Gender-sensitive Analysis of Image-based Sexual Abuse Crime Response
Type Basic Period 2019
Manager Mi-Hye Chang Date 2020-03-03
Fiie 1.Gender-senstive Analysis of Image-based Sexual Abuse Crime Response.pdf ( 796.48 KB )



Gender-sensitive Analysis of Image-based Sexual Abuse Crime Response


Mi-Hye Chang

Mi-Jeong Lee

Hyeon-Seung Ko

Hyun-Ah Kim

Sung-Hoon Roh


This study aims to identify the distinctiveness of the imagebased sexual abuse incident through a gender-recognition analysis of the investigation and prosecution process of the illegal shooting case, and to draw out practical policy implications by reflecting the voice at the actual scene. The form of gender violence in the digital age is transforming in a completely different way from the previous one. Unlike previous violence, damage persists beyond the limits of time and space, and the past damage experience is not disjointed but rather reproduced in the present online space. Through this process, victims continue to suffer from mental anxiety, trauma and social isolation. Due to this distinctive nature of digital sexual violence, it is necessary to analyze the cases from different perspective from the existing gender violence.


This following research conducted in-depth interviews with victims, public defenders, and investigators in charge of the case. It analyzed the experiences of image-based sexual abuse victims in the process of punishment of the perpetrator after reporting the victim from the illegal photographing stage. It also analyzed the investigation process and limitations experienced by the investigator in charge of the case from a gender-based perspective. The paper further identified the problems that occurred at each stage of the image-based sexual abuse incident and provided the necessary policy implications in the future.

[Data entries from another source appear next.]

(* ===== verification/Prelude.v ===== *)
(** * Kotlin tracer: a verification of the agent

    The program is a JVMTI agent that traces one method of a Kotlin
    application.  The agent instruments the method and the coroutine debug
    probes; the instrumented code reports the start and the end of traces and
    the life of coroutines; a profiler thread samples the threads that run a
    trace; and a trace that takes longer than a threshold is written to a
    Perfetto file, with its coroutines, their suspensions, samples and running
    times, and the garbage collections.  Sources below are relative to
    src/src/main/cpp.

    ** Parts and files

    - [Prelude]: integers of a given width, the monad of the model, heaps of
      shared objects, lenses, the weakest-precondition rules [wp], interleaving
      of threads ([tstep]), tactics and hints.
    - [ConcurrentList], [ConcurrentMap], [ConcurrentVector]
      (concurrentCollections/): one definition per method; a critical section
      is one atomic action, so a method that takes its lock twice is two.
    - [TraceTime] (trace/traceTime.hpp and .cpp): times at 64 bits; the steady
      clock is the class [SteadyClock].
    - [ArgsParser] (utils/argsParser.cpp, profiler/model/args.hpp): the options.
    - [TraceModel] (profiler/model/trace.hpp, asyncTrace.hpp): the records.
    - [TraceStorage] (trace/traceStorage.cpp): every method, the cleaner.
      [StorageSafety] has its invariant, [StorageSpec] the abstract storage and
      the refinement, [StorageCycle] the cleaner's cycle and the collections.
    - [Perfetto]: the accessors of the generated messages that the plot uses.
      [SuspensionPlot] (utils/suspensionPlot.cpp): the plot.  [PlotSpec] is the
      plot as a function of what the storage holds, [PlotProps] its
      termination, [PlotReader] the conventions of the file format,
      [PlotReach] which coroutines are on it, [PlotContent] what is shown.
    - [Jvm] (vm/jvm.cpp): the thread registry.  [Memory]: the memory of the
      process as bytes, and loops over it.  [VmStructs] (vm/vmStructs.cpp,
      vm/jvm.cpp): HotSpot's exported tables.  [PointerValidation]
      (utils/pointerValidation.cpp).  [CodeCache] (vm/jvmCodeCache.h and .cpp):
      Java frames and method identifiers, with [CodeCacheSpec].
    - [Unwind] (profiler/unwind/): the four unwinders, with [UnwindSpec]; their
      view of the JVM is the class [CodeCacheAPI], which [CodeCache] implements.
    - [Sampling] (profiler/profiler.cpp: [startProfiler], [signal_action],
      [stop]): the profiler thread and the signal handlers as a step relation;
      [SamplingInv] its invariant, [SamplingLive] its progress.
    - [Profiler] (profiler/profiler.cpp): the handlers the application calls,
      the processing of samples, resource usage on both platforms.
      [ProfilerSafety], [ProfilerHandlers] and [ProfilerTheorems] have the
      invariant, the rules and the theorems.
    - The parts together: [SampledTraces] (unwinders, sampling and processing),
      [SampleToFile] (processing, the end of a trace and the plot) and
      [ProfilerTurn] (the loop of the profiler thread: registry, the signal
      handler with its unwinder, storage, processing, sleep).
    - [Jni]: JNI calls and pending exceptions.  [Instrumentation]
      (profiler/instrumentation.cpp, utils/jarLoader.cpp), with
      [InstrumentationSpec].  [Agent] (agent.cpp, agent.hpp,
      jni/jni_instrumentator.cpp, the constructor of vm/jvm.cpp): loading,
      callbacks, entry points, unloading and exit, with [AgentSpec].
    - In parallel.  [Interleaving] has the rely-guarantee logic: a thread owns
      rights, [rgs p w s Q] says that [p] is safe with the rights [w] whatever
      the others do with theirs, and a pool of such threads is safe.
      [StorageThreads] instantiates it for the storage, [StorageMethods] proves
      a rule per method, [StorageParallel] the theorem on threads that call
      them, [StorageRaces] what happens without its condition.  [PlotThreads] is the plot while the storage changes.
      [ProfilerThreads] and [ProfilerContent] lift the rights and the invariant
      to the profiler, [Marking] says how the set of keys that are being cleaned
      starts and ends, [HandlersThreads] and [HandlersParallel] prove a rule per
      handler, [TurnThreads] one for the profiler thread, [HandlersTogether] has
      what a thread has to know before each call and the theorem on all threads,
      [CleanerCycles] repeats it from one marking to the next.  [AgentThreads] is
      the machine of agent.cpp: threads, the shared mutex, the entry points, the
      unloading.

    ** How the model works

    A function that touches shared state is a [prog S A]: a sequence of atomic
    actions on [S], each of which returns, throws an [exn] or has no outcome
    ([Undef]): a null or dangling pointer, a signed overflow, a read outside an
    array or outside mapped memory, or a wait for something no thread will do.
    An action also says in which states it writes although its lock does not
    exclude the other readers ([operator[]] on an absent key under a shared
    lock); [races_in] says that a thread is about to do so.  [run] executes a
    program alone; [tstep] interleaves several; [wp p s Q] says that [p] from
    [s] returns, with a result and a state that satisfy [Q], and so that it
    neither throws nor is undefined.  Objects behind [shared_ptr] live in a [heap] of the state and
    are reached by address, so sharing is as in the code.  [thread_local]
    variables are a map over threads.  JVMTI, JNI, libunwind, the symbolizer,
    the clock, [getrusage], [thread_info], the hash functions and what a signal
    finds ([Signals]) are classes of operations; what the theorems need of them
    is a class of laws next to it ([SteadyClock], [UsageLaws], [JNILaws],
    [CodeCacheLaws], [ClassLaws]), and the witnesses instantiate them.

    ** What is shown

    - Storage: every method keeps the invariant (no null, no dangling and no
      shared list) and returns; it refines an abstract storage of maps and
      lists; a cleaner's cycle removes exactly what was marked.
    - In parallel: any number of threads may use the storage, and run the
      handlers, with the profiler thread and the cleaner, when each trace
      belongs to one thread and no call concerns a key that is being cleaned:
      nothing throws, is undefined or inserts a key under a shared lock, nothing
      that was added is lost, and in every execution all of them return ([inevitably]).  When the marked keys
      have been erased no mark is left, so that this holds from one marking to
      the next ([cleaner_cycles_safe]).  Without the last condition the races
      with the cleaner are exhibited ([cleaner_races], [add_processed_race]).
    - The lock of agent.cpp: entry points and unloading on any threads are safe
      and all return, and unloading destroys the profiler when no thread is
      in it; the detached threads, which do not take the lock, can outlive it
      ([cleaner_outlives_profiler]).
    - Plot: it shows what was recorded and nothing else, exactly the reachable
      coroutines, in a file its reader accepts; the loop ends on every graph of
      children, cycles included.
    - Handlers: on a well-formed profiler each returns and keeps it
      well-formed; a trace round trip leaves no ongoing trace and writes one
      file when it took longer than the threshold; suspensions are opened and
      closed one at a time; running time is charged once per resumption; the
      processing of samples ends, in order.
    - Sampling: in every interleaving the handler and the profiler thread never
      touch a trace the other owns, only complete traces are stored, and a
      sample that was started completes while the profiler is active; [stop]
      at the wrong moment blocks the profiler thread.  A turn of the profiler
      thread takes exactly one sample of each thread that runs a traced call,
      under the coroutine the thread runs, processes all, and sleeps for the rest
      of the interval.
    - Unwinding: no read outside the stack, no write outside the array, and the
      frames recorded are those of the chain of frame records (AArch64), up to
      a Java frame without a method, or of the cursor (x86-64).  With the real
      code cache the same holds when the frames of the interpreter hold a method
      or a word the validation rejects; it does not when the word designates
      something else ([unreadable_method_faults]).
    - Together: on every platform what the handlers record can be processed
      when JVMTI knows the methods in it, and a sample of a trace is in its file, under the names JVMTI and the
      symbolizer give to its frames.
    - HotSpot: the constructor makes its subscriptions in order, whatever JVMTI
      answers, and reads every offset from the first matching row of the tables; [isJavaFrame] and [getJMethodId] answer what the code heaps
      say.
    - Options: the parser splits what is rendered, ends on every string, and
      gives options the agent can use.
    - Agent and instrumentation: loading and unloading, initialisation that
      starts the profiler last, which classes are rewritten and that the Java
      side gets exactly their bytes; the double destruction of the profiler at
      exit.

    ** Fuel

    Loops that are not structural carry fuel.  The parser has one turn more
    than the string has characters, and [parse_terminates] shows that this is
    enough.  The unwinder's loop has one turn more than the array has entries.
    The plot's loop, the processing of samples and the loops over memory take
    their fuel as an argument, and their theorems say that enough fuel exists
    ([write_perfetto_terminates], [handlers_safe]), how much it is
    ([processTraces_drains]), or work for tables of any length
    ([resolve_structs_reads_table]; the loops of [Memory] run up to [2^64]
    turns, the number of addresses).  The theorems on threads hold for every
    number of turns the loops are given: a loop that is cut short only makes
    fewer steps.

    ** Not modelled

    The encoding of Perfetto messages and the output stream (generated code and
    the standard library); addr2Symbol and the Java side (separate
    repositories); logging, which is empty in a release build; that the threads
    sleep; [sigaction] and [dlopen], which have no effect on the agent's state;
    weak memory (atomics are sequentially consistent), and data races on plain
    members of shared objects, each access to which is an atomic action here;
    declarations that
    nothing uses ([ProcessedTraceInfo], [Level], [TraceCount], the types of
    [AsyncGetCallTrace]) and [ConcurrentCleanableMap::find], which cannot be
    instantiated.  In [AgentThreads] the callbacks that take no lock and do not
    concern the profiler ([ClassPrepare], [ClassFileLoadHook]), and [VMInit],
    which comes before them, are not among the calls.  A thread that waits for the
    lock makes no step.  The signal handlers are interleaved with the profiler
    thread in [Sampling] and are one action of it elsewhere, where the memory of
    the process and the context of the interrupted thread are those of that
    moment.  Marking for cleaning is a step between the runs that the theorems on
    handlers describe ([Marking], [CleanerCycles]), at a moment when no thread
    uses a key the storage has: the code marks whenever the cleaner wakes up, and
    a coroutine that lives across the marking is exactly the case in which
    [cleaner_races] shows the handlers to be unsafe, so that no stronger theorem
    holds of it. *)

From Stdlib Require Import ZArith Lia.
From stdpp Require Import base gmap list strings numbers.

As a result of the study, the following areas need to be improved in the investigation process: first, in the current investigation system, victims report to the investigative agency to monitor the damage video. If the investigator is a male, the victim complains of feeling repulsion and shame. To minimize this, a policy should be revised by designating a separate person in charge of monitoring the video and prevent others from watching the same video.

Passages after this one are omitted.